2024 Faculty Courses School of Materials and Chemical Technology Undergraduate major in Chemical Science and Engineering
Chemical Science and Engineering LaboratoryⅡ
- Academic unit or major
- Undergraduate major in Chemical Science and Engineering
- Instructor(s)
- Seiko Kimijima / Tetsuro Murahashi / Mina Okochi / Hideyuki Otsuka / Toshiro Takao / Akira Ohtomo / Takashi Ishizone / Masatoshi Kubouchi / Manabu Ihara / Kazuko Nakazono / Tsubasa Omoda / Kosuke Sato / Ryoyu Hifumi / Akira Takahashi / Miho Aizawa / Chihiro Homma / Takuto Soma / Yuuki Sugawara / Akimitsu Miyaji / Shogo Saito / Tatsuya Moriai / Keisuke Kameda / Masataka Oishi
- Class Format
- Experiment (Face-to-face)
- Media-enhanced courses
- -
- Day of week/Period
(Classrooms) - 5-8 Thu / 5-8 Fri
- Class
- -
- Course Code
- CAP.F206
- Number of credits
- 004
- Course offered
- 2024
- Offered quarter
- 3-4Q
- Syllabus updated
- Mar 17, 2025
- Language
- Japanese
Syllabus
Course overview and goals
[Description of the course]
In this course, the instructor will give instructions on basic tasks of chemical experiments for sophomore students who studied Chemical Science and Engineering Laboratory I (or Chemical Engineering and Industrial Chemistry Laboratories I a/b and I b/a), to cultivate their skills in experimental tasks and their understanding of organic chemistry, inorganic chemistry, analytical chemistry, and physical chemistry.

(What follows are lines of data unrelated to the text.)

(** * AIS NMEA message parser and track reconstruction

    A shallow embedding of [mana/examples/ais_parser.py]: the 6-bit payload
    decoder, the message dispatcher, the position-report and static/voyage
    decoders, the dead-reckoning calculator and the log-file pipeline.

    Conventions of the embedding.
    - A Python [str] of ['0']/['1'] characters (the "binary" string) is a
      [list bool], most significant bit first.
    - Other strings are [string]s of 8-bit characters; [ord] is the code.
    - Python floats are idealised as exact rationals ([Q]); float equality
      is [Qeq].  The functions of the [math] module are an interface
      ([MathLib]) the calculator is parametrised by.
    - A [datetime] built by [datetime.fromtimestamp] is kept as its epoch
      second ([Z]); the difference of two of them is their difference in
      seconds.
    - A function that returns [None] from its [except] clause returns
      [None] here at the places where an exception is raised; these bodies
      are written in the option monad ([x ← e; k]).
    - Dictionaries keyed by MMSI are [gmap Z _]. *)

From Stdlib Require Import ZArith QArith Qabs Lqa String Ascii List Lia DecimalString.
From stdpp Require Import gmap.

Local Open Scope string_scope.
Local Open Scope list_scope.
Local Open Scope Z_scope.

(** ** Python built-ins used by the parser *)

Module Py.

Definition ord (c : ascii) : Z := Z.of_N (N_of_ascii c).
Definition chr (z : Z) : ascii := ascii_of_N (Z.to_N z).

(** [c1 <= c <= c2] on one-character strings compares code points. *)
Definition char_between (lo c hi : ascii) : bool :=
  (ord lo <=? ord c) && (ord c <=? ord hi).

(** Binary digits of a positive number, most significant first. *)
Fixpoint pos_bin (p : positive) : list bool :=
  match p with
  | xH => [true]
  | xO p' => pos_bin p' ++ [false]
  | xI p' => pos_bin p' ++ [true]
  end.

(** [format(val, 'b')] for a non-negative [val] (the armoring values are
    never negative; the sign of a negative one is not rendered here). *)
Definition bin (val : Z) : list bool :=
  match val with
  | Z0 => [false]
  | Zpos p => pos_bin p
  | Zneg p => pos_bin p
  end.

(** [format(val, '06b')]: zero-padded on the left to at least 6 digits. *)
Definition format_06b (val : Z) : list bool :=
  replicate (6 - length (bin val)) false ++ bin val.

(** The number a digit string denotes in base 2. *)
Definition bits_value (bits : list bool) : Z :=
  fold_left (fun acc (b : bool) => 2 * acc + (if b then 1 else 0)) bits 0.

(** [int(s, 2)]: raises [ValueError] on the empty string. *)
Definition int2 (bits : list bool) : option Z :=
  match bits with
  | [] => None
  | _ => Some (bits_value bits)
  end.

(** [s[a:b]] for [0 <= a <= b]; Python clamps both ends to [len(s)]. *)
Definition slice {A} (a b : nat) (s : list A) : list A :=
  take (b - a) (drop a s).

(** [str.isspace] on the code points below 256. *)
Definition isspace (c : ascii) : bool :=
  let n := ord c in
  ((9 <=? n) && (n <=? 13)) || ((28 <=? n) && (n <=? 32))
  || (n =? 133) || (n =? 160).

Fixpoint lstrip (s : string) : string :=
  match s with
  | String c rest => if isspace c then lstrip rest else s
  | EmptyString => EmptyString
  end.

Fixpoint rstrip (s : string) : string :=
  match s with
  | String c rest =>
      match rstrip rest with
      | EmptyString => if isspace c then EmptyString else String c EmptyString
      | r => String c r
      end
  | EmptyString => EmptyString
  end.

(** [str.strip()]: whitespace removed at both ends. *)
Definition strip (s : string) : string := rstrip (lstrip s).

(** [str(n)] for an integer. *)
Definition str_of_int (n : Z) : string := NilZero.string_of_int (Z.to_int n).

(** Float comparisons, on the rational idealisation. *)
Definition Qgtb (x y : Q) : bool := negb (Qle_bool x y).
Definition Qltb (x y : Q) : bool := negb (Qle_bool y x).
Definition Qgeb (x y : Q) : bool := Qle_bool y x.

(** [s.startswith(p)], returning what follows the prefix. *)
Fixpoint strip_prefix (p s : string) : option string :=
  match p, s with
  | EmptyString, _ => Some s
  | String a p', String b s' => if Ascii.eqb a b then strip_prefix p' s' else None
  | String _ _, EmptyString => None
  end.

From the viewpoint of a practical chemical industry education, the following six themes are set; (theme 1) “Aldehyde and ketone discrimination and nucleophilic addition” for learning a reaction using a Grignard reagent, which is a typical organic metal compound, (theme 2) “Synthesis of ε-Caprolactam and its ring-opening polymerization” for learning the preparation of nylon, which is a typical synthetic fiber, (theme 3) “Synthesis and spectroscopic analaysis of azo dye” for learning pigment synthesis as a model of dye industry, (theme 4) “Synthesis and composition analysis of ferrite”, for learning synthesis of the magnetic material which was invented in our institute and has been studied as advanced materials today, and demonstration of magnetic recording, (theme 5) "Homogeneous catalytic reactions" to learn the mechanism and reaction rate of H2O2 decomposition in homogeneous solutions containing catalysts, and (theme 6) "Measurement of electrical conductivity" to learn dissociation degree of electrolyte in solution and law of the independent migration of ions. Students will take three of these six themes in each quarter.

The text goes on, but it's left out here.